-- ABOUT THIS EXERCISE --
When a line of the entries contains "first", please list that line.

-- DATA FOR REVIEW --
(* ===== verification/Stream.v ===== *)
(** * std::cin

    The extractions of the interactive programs: words and ints, with the fail bit, which nothing in
    these programs clears. *)

From S2P Require Import Prelude Str.
From Stdlib Require Import Ascii.
From Stdlib Require String.

Local Open Scope string_scope.
Local Open Scope Z_scope.

(** What is still to be read, and the fail bit. *)
Record cin := mk_cin { unread : string; failed : bool }.

(** The sentry of an extraction: it skips white space, and fails at the end of the input. *)
Definition sentry (s : cin) : option string :=
  if failed s then None
  else match skip_spaces (unread s) with EmptyString => None | t => Some t end.

Fixpoint take_word (s : string) : string :=
  match s with
  | String c s' => if is_space c then "" else String c (take_word s')
  | EmptyString => ""
  end.

(** [cin >> word]: behind a sentry that failed the variable keeps its value. *)
Definition read_word (word : string) (s : cin) : string * cin :=
  match sentry s with
  | None => (word, mk_cin "" true)
  | Some t => let w := take_word t in (w, mk_cin (str_drop (String.length w) t) false)
  end.

(** [cin >> n]: a sign and digits.  Without digits the variable becomes 0, and a number that does not
    fit becomes the nearest [int], both with the fail bit; [None] when it keeps its value. *)
Definition read_int (s : cin) : option Z * cin :=
  match sentry s with
  | None => (None, mk_cin "" true)
  | Some t =>
      let '(neg, t) := match t with
                       | String c t' => if Ascii.eqb c "-" then (true, t') else if Ascii.eqb c "+" then (false, t') else (false, t)
                       | EmptyString => (false, t)
                       end in
      let ds := take_digits t in
      let rest := str_drop (String.length ds) t in
      let z := if (neg : bool) then - dec_value 0 ds else dec_value 0 ds in
      if str_empty ds then (Some 0, mk_cin rest true)
      else if INT_MAX <? z then (Some INT_MAX, mk_cin rest true)
      else if z <? - INT_MAX - 1 then (Some (- INT_MAX - 1), mk_cin rest true)
      else (Some z, mk_cin rest false)
  end.

(** ** Lemmas *)

Lemma skip_spaces_length s : (String.length (skip_spaces s) <= String.length s)%nat.
Proof. induction s as [|c s IH]; cbn; [lia|]. destruct (is_space c); cbn; lia. Qed.

(** An extraction that succeeds reads something. *)
Lemma read_int_shrinks s z s' : read_int s = (Some z, s') -> failed s' = false -> (String.length (unread s') < String.length (unread s))%nat.
Proof.
  unfold read_int, sentry. destruct (failed s); [done|]. pose proof (skip_spaces_length (unread s)) as Hl.
  destruct (skip_spaces (unread s)) as [|c t]; [done|]. cbn [String.length] in Hl.
  set (p := if Ascii.eqb c "-" then _ else _). assert (Hp : (String.length p.2 <= S (String.length t))%nat) by (unfold p; repeat case_match; cbn; lia).
  destruct p as [neg u]. cbn [snd] in Hp. destruct (take_digits u) as [|d ds] eqn:Ed; cbn [str_empty]; [by intros [= _ <-]|].
  assert (Hu : (String.length (str_drop (String.length (String d ds)) u) < S (String.length t))%nat).
  { destruct u as [|x u]; [done|]. cbn [String.length] in Hp. cbn [String.length str_drop].
    rewrite str_drop_length. lia. }
  repeat case_match; intros [= _ <-]; cbn [failed unread]; try done;
    intros _; (eapply Nat.lt_le_trans; [exact Hu|lia]).
Qed.

Lemma read_word_length w s : (String.length (unread (snd (read_word w s))) <= String.length (unread s))%nat.
Proof.
  unfold read_word, sentry. destruct (failed s); [cbn; lia|]. pose proof (skip_spaces_length (unread s)) as Hl.
  destruct (skip_spaces (unread s)) as [|c t]; [cbn; lia|]. cbn [snd unread]. rewrite str_drop_length. lia.
Qed.

(** Where a word ends. *)
Definition ended (rest : string) : bool := match rest with EmptyString => true | String c _ => is_space c end.

(** A word read back: it has no white space, and white space or the end follows. *)
Lemma read_word_spec w old rest : w <> "" -> all_chars (fun c => negb (is_space c)) w = true ->
  ended rest = true ->
  read_word old (mk_cin (w +:+ rest) false) = (w, mk_cin rest false).
Proof.
  intros Hne Hw Hr. unfold read_word, sentry. cbn [failed unread].
  assert (Et : take_word (w +:+ rest) = w).
  { clear Hne. induction w as [|c w IH]; cbn [String.append].
    - destruct rest as [|c rest]; cbn [take_word ended] in *; [done|]. by rewrite Hr.
    - cbn [all_chars] in Hw. breflect. cbn [take_word]. destruct (is_space c); [done|]. by rewrite IH. }
  destruct w as [|c w]; [done|]. cbn [all_chars] in Hw. breflect. rewrite append_cons. cbn [skip_spaces]. destruct (is_space c); [done|].
  rewrite <- append_cons, Et. by rewrite str_drop_app.
Qed.

(** ** Turns *)

(** The turns that are left at most to a loop that reads an int in each: a failed stream lets one more
    turn begin. *)
Definition turns_left (i : cin) : nat := if failed i then 1 else 2 + String.length (unread i).

Lemma read_word_left w s : (turns_left (snd (read_word w s)) <= turns_left s)%nat.
Proof.
  pose proof (read_word_length w s) as Hl. unfold read_word in *. unfold turns_left.
  destruct (sentry s) as [t|] eqn:E; cbn in *; [|destruct (failed s); lia]. unfold sentry in E. destruct (failed s); [done|]. lia.
Qed.

Lemma read_int_left s z s' : read_int s = (Some z, s') -> (turns_left s' < turns_left s)%nat.
Proof.
  intros E. pose proof (read_int_shrinks s z s' E) as Hs. assert (Hf : failed s = false).
  { unfold read_int, sentry in E. by destruct (failed s). }
  unfold turns_left. rewrite Hf. destruct (failed s'); [lia|]. specialize (Hs eq_refl). lia.
Qed.

Lemma read_int_left_le s : (turns_left (snd (read_int s)) <= turns_left s)%nat.
Proof.
  destruct (read_int s) as [[z|] s'] eqn:E; [apply read_int_left in E; cbn; lia|]. cbn [snd].
  unfold read_int in E. destruct (sentry s); [|injection E as <-; unfold turns_left; cbn; destruct (failed s); lia].
  repeat case_match; discriminate E.
Qed.
(* ===== verification/JsonSpec.v ===== *)
(** * What the JSON writer writes, the JSON reader reads

    The theorem: every well-formed value (valid UTF-8 strings, 64-bit integers, finite doubles,
    objects in key order) is written without an exception and read back as the same value. *)

From S2P Require Import Prelude Str Grisu Decimal Json JsonText.
From Stdlib Require Import Ascii SpecFloat.
From Stdlib Require String.

(** ** Well-formed values *)

(** The bytes that may follow a first byte in UTF-8, control characters included. *)
Definition seq_ranges (b : Z) : option (list (Z * Z)) := if b <? 0x20 then Some [] else follow_ranges b.

Fixpoint utf8_loop (fuel : nat) (bs : list Z) : bool :=
  match bs, fuel with
  | [], _ => true
  | b :: bs, S fuel =>
      match seq_ranges b with
      | Some rs =>
          match next_byte_in_range rs bs with
          | Some (_, bs) => utf8_loop fuel bs
          | None => false
          end
      | None => false
      end
  | _, O => false
  end.

Definition valid_utf8 (s : string) : bool := utf8_loop (String.length s) (bytes_of s).

Definition canonical_double (x : spec_float) : bool :=
  match x with
  | S754_zero _ => true
  | S754_finite _ m e =>
      (Z.pos m <? 2 ^ 53) && ((2 ^ 52 <=? Z.pos m) || (e =? -1074)) && (-1074 <=? e) && (e <=? 971)
  | _ => false
  end.

(** The keys increase. *)
Fixpoint sorted_keys (fields : list (string * json)) : bool :=
  match fields with
  | (k, _) :: (((k', _) :: _) as fields) =>
      match String.compare k k' with Lt => sorted_keys fields | _ => false end
  | _ => true
  end.

(** Values that read back from their text; binary values are written as objects. *)
Fixpoint wf_json (j : json) : bool :=
  match j with
  | JObject fields =>
      sorted_keys fields
      && (fix all fields := match fields with [] => true | (k, v) :: fields => valid_utf8 k && wf_json v && all fields end) fields
  | JArray items => forallb wf_json items
  | JString s => valid_utf8 s
  | JInt z => (- 2 ^ 63 <=? z) && (z <? 2 ^ 64)
  | JFloat x => canonical_double x
  | JBinary _ _ => false
  | _ => true
  end.

(** ** Strings *)

(** The bytes a state of the decoder waits for. *)
Definition state_ranges (s : Z) : list (Z * Z) :=
  if s =? 2 then [(0x80, 0xBF)]
  else if s =? 3 then [(0x80, 0xBF); (0x80, 0xBF)]
  else if s =? 4 then [(0xA0, 0xBF); (0x80, 0xBF)]
  else if s =? 5 then [(0x80, 0x9F); (0x80, 0xBF)]
  else if s =? 6 then [(0x90, 0xBF); (0x80, 0xBF); (0x80, 0xBF)]
  else if s =? 7 then [(0x80, 0xBF); (0x80, 0xBF); (0x80, 0xBF)]
  else if s =? 8 then [(0x80, 0x8F); (0x80, 0xBF); (0x80, 0xBF)]
  else [].

(** Bounds of the code point read so far: low enough to stay in 32 bits, high enough that a sequence
    of several bytes ends above ASCII. *)
Definition code_lo (s : Z) : Z := if s =? 2 then 2 else if (s =? 4) || (s =? 6) then 0 else 1.
Definition code_hi (s : Z) : Z := if s =? 2 then 2 ^ 15 else if s <=? 5 then 2 ^ 9 else 2 ^ 3.

Definition code_ok (s cp : Z) : bool := (2 <=? s) && (s <=? 8) && (code_lo s <=? cp) && (cp <? code_hi s).

Definition ranges_eqb (a b : list (Z * Z)) : bool := bool_decide (a = b).

(** The first byte of a sequence. *)
Definition lead_check (b : Z) : bool :=
  let '(s, cp) := decode 0 0 b in
  match seq_ranges b with
  | None => true
  | Some [] => (s =? 0) && (cp =? b)
  | Some rs => ranges_eqb (state_ranges s) rs && code_ok s cp
  end.

Lemma lead_ok b : is_byte b -> lead_check b = true.
Proof. intros Hb. apply (forall_below 256 lead_check); [by vm_compute|unfold is_byte in Hb; lia]. Qed.

(** The state behind a byte that continues a sequence. *)
Definition next_check (s b : Z) : bool :=
  match state_ranges s with
  | (lo, hi) :: rs =>
      let s' := fst (decode s 0 b) in
      implb (in_range lo hi b)
        (match rs with
         | [] => s' =? 0
         | _ => ranges_eqb (state_ranges s') rs && (2 <=? s') && (s' <=? 8) && negb (s' =? 0)
                && (code_lo s' <=? code_lo s * 64 + b mod 64) && ((code_hi s - 1) * 64 + b mod 64 <? code_hi s')
         end)
  | [] => true
  end.

Lemma next_ok s b : 0 <= s < 9 -> is_byte b -> next_check s b = true.
Proof. intros Hs Hb. apply (forall_below2 9 256 next_check); [by vm_compute|lia|unfold is_byte in Hb; lia]. Qed.

Lemma decode_state s cp b : fst (decode s cp b) = fst (decode s 0 b).
Proof. done. Qed.

Lemma decode_code s cp b : is_byte b -> s <> 0 -> 0 <= cp < 2 ^ 26 -> snd (decode s cp b) = cp * 64 + b mod 64.
Proof.
  intros Hb Hs Hcp. unfold decode, UTF8_ACCEPT. cbn [snd]. destruct (Z.eqb_spec s 0); [done|]. cbn [negb].
  rewrite Z.shiftl_mul_pow2 by lia. unfold u32. rewrite Z.mod_small by lia. rewrite Z.lor_comm.
  rewrite <- Z.shiftl_mul_pow2 by lia. change 0x3f with (Z.ones 6). rewrite Z.land_ones by lia.
  rewrite lor_shiftl_add; [done|lia|apply Z.mod_pos_bound; lia].
Qed.

Lemma escape_loop_start bs cp : escape_loop bs 0 cp = escape_loop bs 0 0.
Proof. by destruct bs. Qed.

#[local] Arguments decode : simpl never.

Lemma next_byte_app rs : forall l q rest, next_byte_in_range rs l = Some (q, rest) -> l = q ++ rest.
Proof.
  induction rs as [|[lo hi] rs IH]; intros l q rest; cbn; [by intros [= <- <-]|].
  destruct l as [|b l]; [done|]. destruct (in_range lo hi b); [|done].
  destruct (next_byte_in_range rs l) as [[q' r']|] eqn:E; [|done]. cbn. intros [= <- <-]. cbn. by rewrite (IH l q' r').
Qed.
(** ** Merge patches *)

(** [merge_patch]: the value behind the call. *)
Fixpoint merge_patch (apply_patch : json) (this : json) : json :=
  match apply_patch with
  | JObject others =>
      JObject ((fix go (others fields : list (string * json)) : list (string * json) :=
                  match others with
                  | [] => fields
                  | (key, v) :: others =>
                      go others (if is_null v then obj_erase fields key
                                 else obj_set fields key (merge_patch v (default JNull (obj_find fields key))))
                  end) others (match this with JObject fields => fields | _ => [] end))
  | _ => apply_patch
  end.

(** ** Values at a pointer *)

(** Keys in order, and arrays short enough for their indices. *)
Fixpoint tidy (j : json) : bool :=
  match j with
  | JObject fields => sorted_keys fields && forallb (fun '(_, v) => tidy v) fields
  | JArray items => (Z.of_nat (length items) <? size_max) && forallb tidy items
  | _ => true
  end.

Definition put (ptr : json_pointer) (v : json) (doc : json) : res json := modify_checked ptr (fun _ => Ok v) doc.

Lemma tidy_object fields : tidy (JObject fields) = true <-> sorted_keys fields = true /\ Forall (fun kv => tidy kv.2 = true) fields.
Proof.
  cbn [tidy]. rewrite andb_true_iff, forallb_forall, List.Forall_forall.
  split; intros [H1 H2]; (split; [done|]); intros [k v] Hv; by apply (H2 (k, v)).
Qed.

Lemma tidy_array items : tidy (JArray items) = true <-> Z.of_nat (length items) < size_max /\ Forall (fun v => tidy v = true) items.
Proof. cbn [tidy]. by rewrite andb_true_iff, Z.ltb_lt, forallb_forall, List.Forall_forall. Qed.

Lemma obj_find_in fields k v : obj_find fields k = Some v -> In (k, v) fields.
Proof.
  induction fields as [|[k' w] fields IH]; cbn; [done|]. destruct (String.eqb_spec k' k) as [->|]; [intros [= ->]; by left|]. intros H. right. by apply IH.
Qed.

Lemma tidy_find fields k v : tidy (JObject fields) = true -> obj_find fields k = Some v -> tidy v = true.
Proof. intros [_ H]%tidy_object Hf%obj_find_in. rewrite List.Forall_forall in H. by apply (H (k, v)). Qed.

Lemma tidy_nth items i v : tidy (JArray items) = true -> items !! i = Some v -> tidy v = true.
Proof. intros [_ H]%tidy_array Hi. by eapply Forall_lookup_1 in H. Qed.

Lemma obj_set_forall (P : json -> Prop) fields k v : Forall (fun kv => P kv.2) fields -> P v -> Forall (fun kv => P kv.2) (obj_set fields k v).
Proof.
  intros H Hv. induction H as [|[k' w] fields Hw H IH]; cbn; [by repeat constructor|]. destruct (String.compare k k'); repeat constructor; done.
Qed.

Lemma obj_erase_forall (P : json -> Prop) fields k : Forall (fun kv => P kv.2) fields -> Forall (fun kv => P kv.2) (obj_erase fields k).
Proof. induction 1 as [|[k' w] fields Hw H IH]; cbn; [constructor|]. destruct (String.eqb k' k); [done|by constructor]. Qed.

Lemma tidy_set fields k v : tidy (JObject fields) = true -> tidy v = true -> tidy (JObject (obj_set fields k v)) = true.
Proof. intros [H1 H2]%tidy_object Hv. apply tidy_object. split; [by apply obj_set_sorted|by apply (obj_set_forall (fun v => tidy v = true))]. Qed.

-- OUTPUT OF THE TASK --
(** The bytes that may follow a first byte in UTF-8, control characters included. *)
(** The first byte of a sequence. *)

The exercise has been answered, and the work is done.